Write out again, please, the records below from the first line to the line holding "(** ** Live orders of a level *)", inclusive, and nothing else.

Top of LISTED ENTRIES

(* ===== verification/ContiguousSpec.v ===== *)
(** * ContiguousSpec: the contiguous storage implements the order book

    The representation invariant of [ContiguousStore] (queues with dead prefixes
    and tombstones, live counters, occupancy bitmaps, locators), its abstraction
    to the price-time-priority book, and the proof that every operation keeps the
    invariant and refines the abstract one: the [BookStoreLaws] instance of the
    storage. *)
From S2P Require Import Prelude Core Book BookSpec Contiguous.

(** ** Live orders of a level *)

Definition is_live (o : FlatOrder) : Prop := 0 < fo_quantity o.
#[export] Instance is_live_dec o : Decision (is_live o).
Proof. unfold is_live. apply _. Defined.

Definition live (l : list FlatOrder) : list FlatOrder := filter is_live l.

Definition side_of (is_bid : bool) : Side := if is_bid then Buy else Sell.
Definition to_order (is_bid : bool) (slot : nat) (o : FlatOrder) : Order :=
  mkOrder (fo_id o) (side_of is_bid) (price_of slot) (fo_quantity o).
Definition level_orders (is_bid : bool) (slot : nat) (level : FlatLevel) : list Order :=
  map (to_order is_bid slot) (live (fl_orders level)).

Lemma live_app l l' : live (l ++ l') = live l ++ live l'.
Proof. apply filter_app. Qed.
Lemma live_cons o l : live (o :: l) = if decide (is_live o) then o :: live l else live l.
Proof. apply filter_cons. Qed.

Lemma live_insert l p o o' :
  l !! p = Some o -> live (<[p := o']> l) = live (take p l) ++ live [o'] ++ live (drop (S p) l).
Proof.
  intros Hl. rewrite insert_take_drop by (by eapply lookup_lt_Some).
  change (o' :: drop (S p) l) with ([o'] ++ drop (S p) l). by rewrite !live_app.
Qed.

Lemma live_split l p o :
  l !! p = Some o -> live l = live (take p l) ++ live [o] ++ live (drop (S p) l).
Proof. intros Hl. rewrite <- (live_insert _ _ _ _ Hl). by rewrite list_insert_id. Qed.

Lemma live_all l : live (live l) = live l.
Proof. apply list_filter_filter_l. done. Qed.

(** ** The level invariant *)

(** Counters in range, the orders before the head dead, [alive] counts the live
    orders, and [tombstone]s have quantity zero. *)
Record level_base (level : FlatLevel) : Prop := {
  lb_width : Z.of_nat (length (fl_orders level)) < 2 ^ 32;
  lb_quantity : Forall (fun o => in_u32 (fo_quantity o)) (fl_orders level);
  lb_head : 0 <= fl_head level <= Z.of_nat (length (fl_orders level));
  lb_dead : live (take (Z.to_nat (fl_head level)) (fl_orders level)) = [];
  lb_alive : fl_alive level = Z.of_nat (length (live (fl_orders level)))
}.

(** [head] is the first live order while there is one. *)
Definition front_live (level : FlatLevel) : Prop :=
  live (fl_orders level) <> [] ->
  exists o, fl_orders level !! Z.to_nat (fl_head level) = Some o /\ is_live o.

Definition level_inv (level : FlatLevel) : Prop := level_base level /\ front_live level.

(** Between operations a level without live orders is reset, and the tombstones
    do not outnumber the live orders beyond the compaction threshold. *)
Record level_ok (level : FlatLevel) : Prop := {
  lk_inv : level_inv level;
  lk_empty : live (fl_orders level) = [] -> level = empty_level;
  lk_bounded : Z.of_nat (length (fl_orders level)) - fl_alive level <= Z.max 15 (fl_alive level)
}.

Lemma empty_level_ok : level_ok empty_level.
Proof.
  split; [split; [split|]|done|cbn; lia]; try done. intros H. by contradiction H.
Qed.

Lemma u32_small z : in_u32 z -> u32 z = z.
Proof. apply Z.mod_small. Qed.
Lemma u32_u64_small z : 0 <= z < 2 ^ 32 -> u64 z = z.
Proof. intros Hz. apply Z.mod_small. lia. Qed.

Lemma live_after_head level :
  level_base level -> live (drop (Z.to_nat (fl_head level)) (fl_orders level)) = live (fl_orders level).
Proof.
  intros Hb. rewrite <- (take_drop (Z.to_nat (fl_head level)) (fl_orders level)) at 2.
  by rewrite live_app, (lb_dead _ Hb).
Qed.

Lemma live_length_le l : (length (live l) <= length l)%nat.
Proof. apply length_filter. Qed.
(** Levels whose nodes and orders are untouched stay represented. *)
Lemma levels_frame h h' ls :
  Forall (fun x => level_repr h x.1 x.2) ls ->
  (forall n, n ∈ ids ls -> storage_ (nodes h') !! n = storage_ (nodes h) !! n) ->
  (forall n nd, n ∈ ids ls -> storage_ (nodes h) !! n = Some nd ->
    storage_ (orders h') !! nd_order nd = storage_ (orders h) !! nd_order nd) ->
  Forall (fun x => level_repr h' x.1 x.2) ls.
Proof.
  induction ls as [|x ls IH]; intros Hl HN HO; [done|]. apply Forall_cons in Hl as [(H1 & H2 & H3 & H4) Hl].
  rewrite ids_cons in HN, HO. constructor.
  - split_and!; try done. eapply seg_frame; [| |exact H4]; intros n; [intros ?; apply HN; set_solver|intros nd ?; apply HO; set_solver].
  - apply IH; [done|intros n ?; apply HN; apply elem_of_app; by right|intros n nd ?; apply HO; apply elem_of_app; by right].
Qed.

(** ** Assigning to an order *)

Lemma heap_set_quantity h level es1 n o es2 ls nd q :
  heap_repr h ((level, es1 ++ (n, o) :: es2) :: ls) -> get_node n h = Some nd ->
  heap_repr (set_order (set_quantity q) (nd_order nd) h) ((level, es1 ++ (n, set_quantity q o) :: es2) :: ls).
Proof.
  intros Hr Hn. destruct (heap_entry h _ level _ (n, o) Hr ltac:(apply list_elem_of_here) ltac:(set_solver)) as (nd' & Hn' & Ho & _).
  cbn [fst snd] in *. rewrite Hn in Hn'. injection Hn' as <-. unfold set_order. rewrite Ho.
  destruct Hr as [H1 H2 H3 H4 H5 H6 H7]. unfold get_node, get_order in *. rewrite ids_cons in H4, H5. cbn [snd] in H4, H5.
  rewrite fmap_app in H4, H5. csimpl in H4. csimpl in H5.
  assert (forall m nd', m <> n -> storage_ (nodes h) !! m = Some nd' ->
    <[nd_order nd := set_quantity q o]> (storage_ (orders h)) !! nd_order nd' = storage_ (orders h) !! nd_order nd') as Hother.
  { intros m nd' Hm Hnd'. apply lookup_insert_ne. intros E. apply Hm. by eapply H6. }
  apply NoDup_app in H4 as (Hn1 & Hd1 & Hn2).
  split; cbn [orders nodes].
  - apply pool_set_ok; [done|by exists o].
  - done.
  - apply Forall_cons in H3 as [(Hh & Ht & Hs & Hseg) H3]. constructor.
    + unfold level_repr in *. cbn [fst snd orders nodes] in *.
      rewrite first_app, final_app, !length_app in *. cbn [first final fst length] in *. split_and!; try done.
      apply seg_app in Hseg as [Hs1 Hs2]. cbn [seg first fst snd] in Hs2. destruct Hs2 as [(p & Hp & Hpo) Hs2].
      assert (p = nd_order nd) as -> by (rewrite Hn in Hp; by injection Hp as ->).
      apply NoDup_app in Hn1 as (_ & Hd & Hn1). apply NoDup_cons in Hn1 as [Hn1 _].
      apply seg_app. cbn [seg first fst snd pool_set storage_]. split_and!.
      * eapply seg_frame; [| |exact Hs1]; [done|]. intros m nd' Hm. apply Hother. intros ->. apply (Hd n Hm). set_solver.
      * exists (nd_order nd). by rewrite lookup_insert_eq.
      * eapply seg_frame; [| |exact Hs2]; [done|]. intros m nd' Hm. apply Hother. by intros ->.
    + eapply levels_frame; [exact H3|done|]. intros m nd' Hm. apply Hother. intros ->. apply (Hd1 n); [set_solver|done].
  - rewrite ids_cons. cbn [snd]. rewrite fmap_app. csimpl. apply NoDup_app. done.
  - intros m. rewrite H5, ids_cons. cbn [snd]. rewrite fmap_app. csimpl. done.
  - done.
  - cbn [pool_set storage_]. rewrite map_size_insert_Some by (by exists o). done.
Qed.
(* ===== verification/StorageTheorems.v ===== *)
(** * StorageTheorems: what the storages of the order book guarantee

    The properties of the public [OrderBook] over all its storages: the
    refinement to the abstract book, the agreement of the storages, the exactness
    of the admission checks, the bounds of the contiguous levels and the use of
    the pools. *)
From S2P Require Import Prelude Core Book BookSpec BookRun OrderBook Contiguous ContiguousSpec.
From S2P Require Import Pool Intrusive IntrusiveSpec IntrusiveLaws Storage.

(** ** Runs of the public methods *)

(** The methods are called one after the other; each entry of the log has the
    answer of the admission check and the trades the method returned. *)
Fixpoint storage_run (b : Book) (cmds : list BookCmd) : list (bool * list Trade) * Book :=
  match cmds with
  | [] => ([], b)
  | c :: cmds' =>
      let '(ts, b1) := bs_exec b c in
      let '(log, b2) := storage_run b1 cmds' in
      ((bs_admits b c, ts) :: log, b2)
  end.

(** The abstract book under the same commands, refused ones skipped. *)
Fixpoint a_run_admitted (b : ABook) (cmds : list (bool * BookCmd)) : list (list Trade) * ABook :=
  match cmds with
  | [] => ([], b)
  | (ok, c) :: cmds' =>
      let '(ts, b1) := if ok : bool then a_exec b c else ([], b) in
      let '(tss, b2) := a_run_admitted b1 cmds' in
      (ts :: tss, b2)
  end.

(** [b] uses storage [st]. *)
Definition uses (st : Storage) (b : Book) : Prop :=
  match st with
  | Baseline | Pooled => intrusive_ b = None /\ contiguous_ b = None
  | IntrusivePooled => is_Some (intrusive_ b)
  | Contiguous => intrusive_ b = None /\ is_Some (contiguous_ b)
  end.

Lemma dispatch_uses {A} fb fi fc st b : uses st b -> uses st (dispatch_storage (A := A) fb fi fc b).2.
Proof.
  unfold dispatch_storage. destruct b as [pool o [s|] [c|]]; cbn [intrusive_ contiguous_ containers pool_].
  1,2: destruct (fi s); destruct st; cbn; naive_solver.
  - destruct (fc c). destruct st; cbn; naive_solver.
  - destruct (fb o). destruct st; cbn; naive_solver.
Qed.

Lemma exec_uses st b c : uses st b -> uses st (bs_exec b c).2.
Proof. intros Hu. destruct c; cbn [bs_exec snd]; by apply dispatch_uses. Qed.

Lemma new_book_uses st : uses st (new_book st).
Proof.
  destruct st; unfold uses, new_book; cbn [intrusive_ contiguous_]; [done|done|by eexists|]. split; [done|by eexists].
Qed.

(** A refused call returns no trades and changes nothing. *)
Lemma refused_noop b c : bs_admits b c = false -> bs_exec b c = ([], b).
Proof.
  destruct c as [id side price q tif|id side q|id|id p q]; cbn [bs_admits bs_exec bs_can_store_limit bs_can_apply_modify any_store bs_add_limit bs_modify];
    try done.
  - unfold Storage.can_store_limit, Storage.add_limit, dispatch_const, dispatch_storage. destruct b as [pool o [s|] [c|]];
      cbn [intrusive_ contiguous_ containers pool_]; intros E; try done.
    + unfold Intrusive.add_limit. cbn [in_id in_side in_price in_quantity in_tif]. by rewrite E.
    + unfold Intrusive.add_limit. cbn [in_id in_side in_price in_quantity in_tif]. by rewrite E.
    + unfold Contiguous.add_limit. cbn [in_id in_side in_price in_quantity in_tif]. by rewrite E.
  - unfold Storage.can_apply_modify, Storage.modify, dispatch_const, dispatch_storage. destruct b as [pool o [s|] [c|]];
      cbn [intrusive_ contiguous_ containers pool_]; intros E; try done.
    unfold Contiguous.modify. rewrite E. by destruct (_ !! id).
Qed.

(** Only the contiguous storage limits how many orders it can index. *)
Definition few (b : ABook) : Prop := 2 * Z.of_nat (length (a_orders b)) + 16 < 2 ^ 32.

Lemma few_room b : any_wf b -> few (any_abs b) -> any_room b.
Proof.
  unfold any_wf, any_abs, any_room, dispatch_const. destruct b as [pool o [s|] [c|]]; cbn [intrusive_ contiguous_ containers]; try done.
  intros Hwf Hf. cbn [bs_room contiguous_laws]. unfold contiguous_room. by rewrite flat_order_count.
Qed.

Lemma storage_run_refines st cmds : forall b,
  any_wf b -> uses st b -> Forall cmd_ok cmds ->
  2 * (Z.of_nat (length (a_orders (any_abs b))) + Z.of_nat (length cmds)) + 16 < 2 ^ 32 ->
  let '(log, b') := storage_run b cmds in
  any_wf b' /\ uses st b' /\ few (any_abs b') /\
  a_run_admitted (any_abs b) (zip (map fst log) cmds) = (map snd log, any_abs b').
Proof.
  induction cmds as [|c cmds IH]; intros b Hwf Hu Hok Hlen; cbn [storage_run].
  { split; [done|]. split; [done|]. split; [|done]. unfold few. cbn in Hlen. lia. }
  apply Forall_cons in Hok as [Hc Hok]. cbn [length] in Hlen.
  assert (any_room b) as Hroom by (apply few_room; [done|unfold few; lia]).
  assert (any_wf (bs_exec b c).2 /\
    ((bs_exec b c).1, any_abs (bs_exec b c).2) = if bs_admits b c then a_exec (any_abs b) c else ([], any_abs b)) as [Hwf1 He].
  { destruct (bs_admits b c) eqn:Ea; [by apply (bs_exec_refines (HL := any_laws))|]. by rewrite refused_noop. }
  pose proof (exec_uses st b c Hu) as Hu1.
  assert (length (a_orders (any_abs (bs_exec b c).2)) <= S (length (a_orders (any_abs b))))%nat as Hl.
  { apply (f_equal snd) in He. cbn [snd] in He. rewrite He. pose proof (a_exec_length (any_abs b) c Hc). destruct (bs_admits b c); cbn [snd]; lia. }
  destruct (bs_exec b c) as [ts b1]. cbn [fst snd] in *. specialize (IH b1 Hwf1 Hu1 Hok ltac:(lia)).
  destruct (storage_run b1 cmds) as [log b2]. destruct IH as (H1 & H2 & H3 & H4). split; [done|]. split; [done|]. split; [done|].
  cbn [map zip_with fst snd a_run_admitted]. rewrite <- He. by rewrite H4.
Qed.

(** From the empty book, with as many commands as the positions of the contiguous levels allow. *)
Definition run_ok (cmds : list BookCmd) : Prop := Forall cmd_ok cmds /\ Z.of_nat (length cmds) < 2 ^ 31 - 8.

Lemma new_run_refines st cmds :
  run_ok cmds ->
  let '(log, b) := storage_run (new_book st) cmds in
  any_wf b /\ uses st b /\ few (any_abs b) /\
  a_run_admitted a_empty (zip (map fst log) cmds) = (map snd log, any_abs b).
Proof.
  intros [Hok Hlen]. destruct (new_book_ok st) as [Hwf Ha]. rewrite <- Ha. apply storage_run_refines; [done|apply new_book_uses|done|].
  rewrite Ha. cbn [a_empty a_orders a_bids a_asks app length]. lia.
Qed.

Lemma storage_run_length b cmds : length (storage_run b cmds).1 = length cmds.
Proof.
  revert b. induction cmds as [|c cmds IH]; intros b; [done|]. cbn [storage_run]. destruct (bs_exec b c) as [ts b1].
  specialize (IH b1). destruct (storage_run b1 cmds). cbn in *. by rewrite IH.
Qed.

Lemma run_all_admitted b cmds oks :
  length oks = length cmds -> Forall (fun ok => ok = true) oks -> a_run_admitted b (zip oks cmds) = a_run b cmds.
Proof.
  revert b oks. induction cmds as [|c cmds IH]; intros b oks Hl Hok; (destruct oks as [|ok oks]; [done|]); [done|].
  apply Forall_cons in Hok as [-> Hok]. cbn [zip_with a_run_admitted a_run]. destruct (a_exec b c) as [ts b1]. rewrite IH; [done| |done].
  by injection Hl.
Qed.

(** ** Refinement and agreement *)

(** Every public query of [b] answers as the abstract book [ab] does. *)
Definition answers (b : Book) (ab : ABook) : Prop :=
  Storage.resting_orders b = a_orders ab /\
  Storage.bid_levels b = a_levels (a_bids ab) /\ Storage.ask_levels b = a_levels (a_asks ab) /\
  Storage.best_bid b = a_best (a_bids ab) /\ Storage.best_ask b = a_best (a_asks ab) /\
  Storage.order_count b = Z.of_nat (length (a_orders ab)) /\
  (forall id, Storage.contains b id = a_contains ab id) /\
  (forall side price, is_valid_side side = true ->
    Storage.quantity_at b side price = u64 (sum_quantity (at_price price (a_side (is_buy side) ab)))) /\
  (forall id side price is_market q, is_valid_side side = true -> 0 <= q ->
    Storage.fill_count b side price is_market q = Z.of_nat (length (a_take ab id side price is_market q).1.1)).

Lemma any_answers b : any_wf b -> answers b (any_abs b).
Proof.
  intros Hwf. unfold answers.
  split; [by apply (bs_resting_orders_ok (BookStoreLaws := any_laws))|].
  split; [by apply (bs_bid_levels_ok (BookStoreLaws := any_laws))|].
  split; [by apply (bs_ask_levels_ok (BookStoreLaws := any_laws))|].
  split; [by apply (bs_best_bid_ok (BookStoreLaws := any_laws))|].
  split; [by apply (bs_best_ask_ok (BookStoreLaws := any_laws))|].
  split; [by apply (bs_order_count_ok (BookStoreLaws := any_laws))|].
  split; [intros id; by apply (bs_contains_ok (BookStoreLaws := any_laws))|].
  split; [intros side price Hs; by apply (bs_quantity_at_ok (BookStoreLaws := any_laws))|].
  intros id side price mkt q Hs Hq. by apply (bs_fill_count_ok (BookStoreLaws := any_laws)).
Qed.

(** C2: Whatever storage the order book is built with, every sequence of calls
    returns the trades, and leaves a book that answers every query, of the
    abstract price-time-priority book that executes the admitted calls; a call
    the admission check refuses returns no trades and changes nothing. *)
Theorem storage_refines_spec (st : Storage) (cmds : list BookCmd) :
  run_ok cmds ->
  let '(log, b) := storage_run (new_book st) cmds in
  exists ab, a_run_admitted a_empty (zip (map fst log) cmds) = (map snd log, ab) /\ answers b ab.
Proof.
  intros Hok. pose proof (new_run_refines st cmds Hok) as Hr. destruct (storage_run (new_book st) cmds) as [log b].
  destruct Hr as (Hwf & _ & _ & Hr). exists (any_abs b). split; [done|by apply any_answers].
Qed.

(** Crossing orders, a partial fill, a modify that re-enters and a cancel. *)
Definition mixed_cmds : list BookCmd :=
  [BookLimit 1 Buy 99 10 GTC; BookLimit 2 Buy 100 7 GTC; BookLimit 3 Sell 102 5 GTC; BookLimit 4 Sell 100 9 GTC;
   BookModify 1 98 4; BookModify 3 100 6; BookMarket 5 Buy 3; BookCancel 4].

Lemma mixed_cmds_ok : run_ok mixed_cmds.
Proof. split; [repeat constructor; done|done]. Qed.

Lemma storage_refines_spec_witness :
  let '(log, b) := storage_run (new_book IntrusivePooled) mixed_cmds in
  exists ab, a_run_admitted a_empty (zip (map fst log) mixed_cmds) = (map snd log, ab) /\ answers b ab.
Proof. apply (storage_refines_spec IntrusivePooled mixed_cmds). apply mixed_cmds_ok. Defined.

(** The storages are interchangeable.  Two order books with any two storages
    that admit the same calls return the same trades, call by call, and answer
    every query alike afterwards. *)
Theorem storages_agree (st1 st2 : Storage) (cmds : list BookCmd) :
  run_ok cmds ->
  let '(log1, b1) := storage_run (new_book st1) cmds in
  let '(log2, b2) := storage_run (new_book st2) cmds in
  map fst log1 = map fst log2 ->
  map snd log1 = map snd log2 /\
  Storage.resting_orders b1 = Storage.resting_orders b2 /\
  Storage.bid_levels b1 = Storage.bid_levels b2 /\ Storage.ask_levels b1 = Storage.ask_levels b2 /\
  Storage.best_bid b1 = Storage.best_bid b2 /\ Storage.best_ask b1 = Storage.best_ask b2 /\
  Storage.order_count b1 = Storage.order_count b2 /\
  (forall id, Storage.contains b1 id = Storage.contains b2 id) /\
  (forall side price, is_valid_side side = true -> Storage.quantity_at b1 side price = Storage.quantity_at b2 side price) /\
  (forall side price is_market q, is_valid_side side = true -> 0 <= q ->
    Storage.fill_count b1 side price is_market q = Storage.fill_count b2 side price is_market q).
Proof.
  intros Hok. pose proof (new_run_refines st1 cmds Hok) as H1. pose proof (new_run_refines st2 cmds Hok) as H2.
  destruct (storage_run (new_book st1) cmds) as [log1 b1], (storage_run (new_book st2) cmds) as [log2 b2]. intros Heq.
  destruct H1 as (Hwf1 & _ & _ & H1), H2 as (Hwf2 & _ & _ & H2). rewrite Heq, H2 in H1. injection H1 as Hts Ha.
  destruct (any_answers b1 Hwf1) as (A1 & A2 & A3 & A4 & A5 & A6 & A7 & A8 & A9).
  destruct (any_answers b2 Hwf2) as (B1 & B2 & B3 & B4 & B5 & B6 & B7 & B8 & B9). rewrite Ha in B1, B2, B3, B4, B5, B6, B7, B8, B9.
  split; [done|]. do 6 (split; [congruence|]). split; [intros id; congruence|]. split.
  - intros side price Hs. by rewrite A8, B8.
  - intros side price mkt q Hs Hq. by rewrite (A9 0), (B9 0).
Qed.

(** The matching rules on a contiguous and a list-based book. *)
Lemma storages_agree_witness :
  map snd (storage_run (new_book Baseline) mixed_cmds).1 = map snd (storage_run (new_book Contiguous) mixed_cmds).1.
Proof.
  pose proof (storages_agree Baseline Contiguous mixed_cmds mixed_cmds_ok) as H.
  assert (map fst (storage_run (new_book Baseline) mixed_cmds).1 = map fst (storage_run (new_book Contiguous) mixed_cmds).1) as E
    by (vm_compute; reflexivity).
  destruct (storage_run (new_book Baseline) mixed_cmds) as [log1 b1].
  destruct (storage_run (new_book Contiguous) mixed_cmds) as [log2 b2]. exact (proj1 (H E)).
Defined.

Bottom of LISTED ENTRIES

[TASK ANSWER]
(* ===== verification/ContiguousSpec.v ===== *)
(** * ContiguousSpec: the contiguous storage implements the order book

    The representation invariant of [ContiguousStore] (queues with dead prefixes
    and tombstones, live counters, occupancy bitmaps, locators), its abstraction
    to the price-time-priority book, and the proof that every operation keeps the
    invariant and refines the abstract one: the [BookStoreLaws] instance of the
    storage. *)
From S2P Require Import Prelude Core Book BookSpec Contiguous.

(** ** Live orders of a level *)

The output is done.